Personal information
- Born: April 16, 1970 (age 56) Mobile, Alabama, U.S.
- Listed height: 6 ft 1 in (1.85 m)
- Listed weight: 212 lb (96 kg)

Career information
- High school: LeFlore Magnet (Mobile)
- College: LSU
- NFL draft: 1994: undrafted

Career history
- Chicago Bears (1994–1997); New York Jets (1997); Philadelphia Eagles (1998); Minnesota Vikings (2000)*; Memphis Maniax (2001);
- * Offseason or practice squad member only

Awards and highlights
- Second-team All-SEC (1993);

Career NFL statistics
- Total tackles: 70
- Sacks: 3
- Forced fumbles: 2
- Fumble recoveries: 3
- Interceptions: 5
- Stats at Pro Football Reference

= Anthony Marshall (American football) =

American football player (born 1970)

Anthony Dewayne Marshall (born April 16, 1970) is an American former professional football player who was a safety in the National Football League (NFL).
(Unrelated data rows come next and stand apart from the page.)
Definition plus_to_space (c : ascii) : ascii :=
  if Ascii.eqb c "+"%char then " "%char else c.

(** The name and the value of one [name=value] sequence: split at the first
    equals sign. *)
Fixpoint split_pair (s : string) : string * string :=
  match s with
  | EmptyString => (EmptyString, EmptyString)
  | String c r =>
      if Ascii.eqb c "="%char then (EmptyString, r)
      else let (n, v) := split_pair r in (String c n, v)
  end.

Definition urlencoded_parse (input : string) : list (string * string) :=
  map (fun piece =>
         let (n, v) := split_pair piece in
         (percent_decode (string_map plus_to_space n),
          percent_decode (string_map plus_to_space v)))
      (filter truthy_string (split_on "&"%char input)).

(** [new URLSearchParams(text)]: a leading question mark is dropped. *)
Definition reference_URLSearchParams (init : string) : list (string * string) :=
  urlencoded_parse
    match init with
    | String "?"%char r => r
    | _ => init
    end.

#[warnings="-register-all"]
Inductive json_tree : Type :=
| JT_null
| JT_bool (b : bool)
| JT_number (token : string)
| JT_string (token : string)
| JT_array (elements : list json_tree)
| JT_object (members : list (string * json_tree)).

Definition is_json_space (c : ascii) : bool :=
  (code c =? 32) || (code c =? 9) || (code c =? 10) || (code c =? 13).
(** ** Closing the listener more than once *)

(** [Close] is not idempotent.  A second [Close] before the accept loop has
    woken up blocks on [closed].  Once the accept loop has taken the token
    and returned, another [Close] gets the error of closing a closed
    listener and leaves a token that nobody takes, so that the call after
    it blocks. *)
Theorem Close_twice t :
  listener t = true →
  closed t = Chan.make 1 →
  accept_loop t = Accepting →
  ∃ t1,
    Close t = Some (t1, None)
    ∧ Close t1 = None
    ∧ ∀ env,
        accept_loop (accept_step env t1) = AcceptReturned
        ∧ ∃ t3,
            Close (accept_step env t1) = Some (t3, Some (OpError false))
            ∧ (∀ env', accept_step env' t3 = t3)
            ∧ Close t3 = None.
Proof.
  intros Hlis Hclosed Hacc. unfold Close at 1. rewrite Hclosed, Hlis. simpl.
  eexists. split; [reflexivity|]. split; [done|].
  intros env. unfold accept_step. simpl. rewrite Hacc. simpl.
  split; [done|]. unfold Close. simpl.
  eexists. split; [reflexivity|]. split; [|done].
  intros env'. done.
Qed.

Lemma Close_twice_witness :
  ∃ t1,
    Close busy_server = Some (t1, None)
    ∧ Close t1 = None
    ∧ ∀ env,
        accept_loop (accept_step env t1) = AcceptReturned
        ∧ ∃ t3,
            Close (accept_step env t1) = Some (t3, Some (OpError false))
            ∧ (∀ env', accept_step env' t3 = t3)
            ∧ Close t3 = None.
Proof. apply (Close_twice busy_server); reflexivity. Defined.

(** ** From accept to the first frame *)

(** An accepted connection is served whether or not its socket options
    could be set: each failing option costs one log line, the connection
    joins the server with an empty [closer], and its read loop takes the
    same first step as a freshly spawned loop on the same stream and car
    table.  The connections accepted before are not touched. *)
Theorem accepted_connection_is_served t script keepalive period nodelay :
  listener t = true →
  accept_loop t = Accepting →
  let t1 := accept_step (Accepted script keepalive period nodelay) t in
  let n := length (conns t) in
  let w := spawn (next_conn t) script (state t) in
  accept_loop t1 = Accepting
  ∧ conns t1 = conns t ++ [(conn w, AtSelect)]
  ∧ logger t1 = logger t ++ log_if CouldNotSetKeepAlive keepalive
                  ++ log_if CouldNotSetKeepAlivePeriod period
                  ++ log_if CouldNotSetNoDelay nodelay
  ∧ match task_step (messageHandlers t) w with
    | Step w' =>
        conns (conn_step n t1) = conns t ++ [(conn w', pc w')]
        ∧ state (conn_step n t1) = cars w'
        ∧ logger (conn_step n t1) = logger t1 ++ out w'
    | Blocked | Halted => conn_step n t1 = t1
    end.
Proof.
  intros Hlis Hacc t1 n w.
  assert (Ht1 : t1 = {| port := port t; messageHandlers := messageHandlers t;
                        listener := listener t; closed := closed t;
                        accept_loop := Accepting;
                        conns := conns t ++ [(conn w, AtSelect)];
                        next_conn := S (next_conn t); state := state t;
                        logger := logger t ++ log_if CouldNotSetKeepAlive keepalive
                                    ++ log_if CouldNotSetKeepAlivePeriod period
                                    ++ log_if CouldNotSetNoDelay nodelay |}).
  { subst t1. unfold accept_step, AcceptTCP. by rewrite Hacc, Hlis. }
  rewrite Ht1. cbn [accept_loop conns logger]. repeat split.
  unfold conn_step. cbn [conns messageHandlers state logger].
  subst n. rewrite lookup_app_r, Nat.sub_diag by lia. cbn [lookup list_lookup].
  set (lg := logger t ++ _ ++ _ ++ _).
  replace {| conn := conn w; pc := AtSelect; cars := state t; out := lg |}
    with (relog lg w)
    by (unfold relog, w; simpl; by rewrite app_nil_r).
  rewrite task_step_relog.
  destruct (task_step (messageHandlers t) w) as [w'| |]; simpl; [|done..].
  split; [|done].
  rewrite insert_app_r_alt, Nat.sub_diag by lia. done.
Qed.
(** ** JavaScript values and the JSON object *)

Inductive JsValue :=
| JsUndefined
| JsNull
| JsBool (b : bool)
| JsNumber (n : Z)
| JsString (s : string)
| JsArray (items : list JsValue)
| JsObject (props : list (string * JsValue)).

(** [o.name]: reading a property; a missing property, or a property of a
    primitive, reads as [undefined]. *)
Fixpoint lookup_prop (name : string) (props : list (string * JsValue)) : JsValue :=
  match props with
  | [] => JsUndefined
  | (k, v) :: rest => if String.eqb k name then v else lookup_prop name rest
  end.

Definition js_get (o : JsValue) (name : string) : JsValue :=
  match o with
  | JsObject props => lookup_prop name props
  | _ => JsUndefined
  end.

(** The runtime's [JSON] object.  The session manager only needs its two
    functions; what they compute is the runtime's business. *)
Class JSON := {
  JSON_stringify : JsValue -> string;
  JSON_parse : string -> Exn + JsValue
}.

(** ** [User] *)

Module User.

(** Modelled from the spec: the [User] class is not among the sources.  A
    session record is [{ access_token, token_type, id_token, refresh_token,
    scope, profile, expires_at, state }]. *)
Record t := mk {
  access_token : JsValue;
  token_type : JsValue;
  id_token : JsValue;
  refresh_token : JsValue;
  scope : JsValue;
  profile : JsValue;
  expires_at : JsValue;
  state : JsValue
}.

(** Modelled from the spec: [new User(args)], the constructor [buildUser]
    applies to a signin response.  In such a response [state] is the
    protocol's state parameter, the correlation id of the flow, and the
    caller's payload, which the identity carries as its [state], travels
    as [userState]: the constructor takes seven fields from the
    properties of the same name and [state] from [userState].  Reading a
    property of [null] or [undefined] throws a [TypeError]. *)
Definition new (args : JsValue) : Exn + t :=
  match args with
  | JsUndefined | JsNull => inl TypeError
  | _ =>
      inr {| access_token := js_get args "access_token";
             token_type := js_get args "token_type";
             id_token := js_get args "id_token";
             refresh_token := js_get args "refresh_token";
             scope := js_get args "scope";
             profile := js_get args "profile";
             expires_at := js_get args "expires_at";
             state := js_get args "userState" |}
  end.

End User.

(** ** [ServerSideOidcClient] *)

(** The client settings other than the Redis ones are handed to
    [OidcClient] untouched; only [redisConfig] is read here.  The
    [redisClient] is the one in the [World]. *)
Record ServerSideOidcConfig := mkServerSideOidcConfig {
  redisConfig : option RedisConfig
}.

Module ServerSideOidcClient.

Record t := mk {
  _redisStateStore : RedisStateStore.t
}.

(** [new RedisStateStore(redisClient, redisConfig)]: an omitted
    [redisConfig] takes the constructor's default [{}]. *)
Definition new (config : ServerSideOidcConfig) : t :=
  {| _redisStateStore :=
       RedisStateStore.new (default emptyConfig (redisConfig config)) |}.

Definition stateStore (self : t) : RedisStateStore.t := _redisStateStore self.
He played college football for the LSU Tigers. He played five seasons in the NFL for the Chicago Bears, New York Jets, and Philadelphia Eagles. After winding down his career in the NFL, Marshall finished his football career by playing for the Memphis Maniax of the XFL. "AM" as was his nickname in his playing days, claims Bill Parcells was one of his best coaches, and claims he would follow that man anywhere.